→ Problem to solve:
Among the lines below, keep only those from the one containing "train_loop next_batch dl" through the one containing "[train_loop _ _ _ n ?s] =>", and reproduce them exactly.

'''

Lemma next_batch_returns (st : train_state) :
  exists b,
    next_batch dl st
    = py.Ok (b, {| core.model := core.model _ _ _ st;
                   core.training := core.training _ _ _ st;
                   core.opt := core.opt _ _ _ st;
                   core.iters_made := S (core.iters_made _ _ _ st);
                   core.data_iter := core.data_iter _ _ _ st;
                   core.steps := core.steps _ _ _ st |})
    /\ b <> [] /\ incl b data.
Proof.
  rewrite next_batch_fresh_iterator. unfold core.iter. simpl.
  set (k := core.iters_made _ _ _ st).
  pose proof (shuffle_permutes k) as Hp.
  assert (Hne : shuffle k data <> []).
  { intros E. rewrite E in Hp. apply Permutation_nil in Hp. congruence. }
  destruct (chunks_first batch_size _ Hne) as [rest ->].
  eexists. split; [reflexivity |]. split.
  - destruct (shuffle k data) as [|a l]; [congruence |].
    destruct batch_size; [congruence | discriminate].
  - intros a Ha. apply (Permutation_in _ Hp).
    rewrite <- (firstn_skipn batch_size). apply in_or_app. left. assumption.
Qed.

Lemma train_loop_runs (n_iters : nat) (st : train_state) :
  exists st',
    train_loop next_batch dl resample n_iters st = py.Ok st'
    /\ length (core.steps _ _ _ st')
       = (length (core.steps _ _ _ st) + n_iters)%nat
    /\ core.training _ _ _ st' = core.training _ _ _ st
    /\ (exists new,
          core.steps _ _ _ st' = core.steps _ _ _ st ++ new
          /\ Forall good_step new
          /\ (core.opt _ _ _ st', core.model _ _ _ st')
             = gradient_steps resample (length data)
                 (map (core.step_batch _ _ _) new)
                 (core.opt _ _ _ st, core.model _ _ _ st)).
Proof.
  revert st; induction n_iters as [|n IH]; intros st.
  - exists st. simpl. repeat split; auto.
    exists []. rewrite app_nil_r. repeat split; auto.
  - destruct (next_batch_returns st) as [b [Hb [Hbne Hbin]]].
    cbn [core.train_loop]. unfold core.train_iteration at 1.
    rewrite Hb. cbv beta iota delta [py.bind].
    match goal with
    | |- context [train_loop _ _ _ n ?s] =>
        destruct (IH s) as [st' [Hrun [Hlen [Htr [new [Hsteps [Hgood Hgs]]]]]]]
    end.
    exists st'. rewrite Hrun. cbn in Hlen, Htr, Hsteps, Hgs.
    split; [reflexivity |]. split.
    { rewrite Hlen, length_app. simpl. lia. }
    split; [assumption |].
    eexists (_ :: new). split; [| split].
    + rewrite Hsteps, <- app_assoc. reflexivity.
    + constructor; [| assumption]. repeat split; auto.
    + rewrite <- surjective_pairing in Hgs. rewrite Hgs. reflexivity.
Qed.


End Run.

End TrainModelFacts.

'''

→ Solution to this task:
    train_loop next_batch dl resample n_iters st = py.Ok st'
    /\ length (core.steps _ _ _ st')
       = (length (core.steps _ _ _ st) + n_iters)%nat
    /\ core.training _ _ _ st' = core.training _ _ _ st
    /\ (exists new,
          core.steps _ _ _ st' = core.steps _ _ _ st ++ new
          /\ Forall good_step new
          /\ (core.opt _ _ _ st', core.model _ _ _ st')
             = gradient_steps resample (length data)
                 (map (core.step_batch _ _ _) new)
                 (core.opt _ _ _ st, core.model _ _ _ st)).
Proof.
  revert st; induction n_iters as [|n IH]; intros st.
  - exists st. simpl. repeat split; auto.
    exists []. rewrite app_nil_r. repeat split; auto.
  - destruct (next_batch_returns st) as [b [Hb [Hbne Hbin]]].
    cbn [core.train_loop]. unfold core.train_iteration at 1.
    rewrite Hb. cbv beta iota delta [py.bind].
    match goal with
    | |- context [train_loop _ _ _ n ?s] =>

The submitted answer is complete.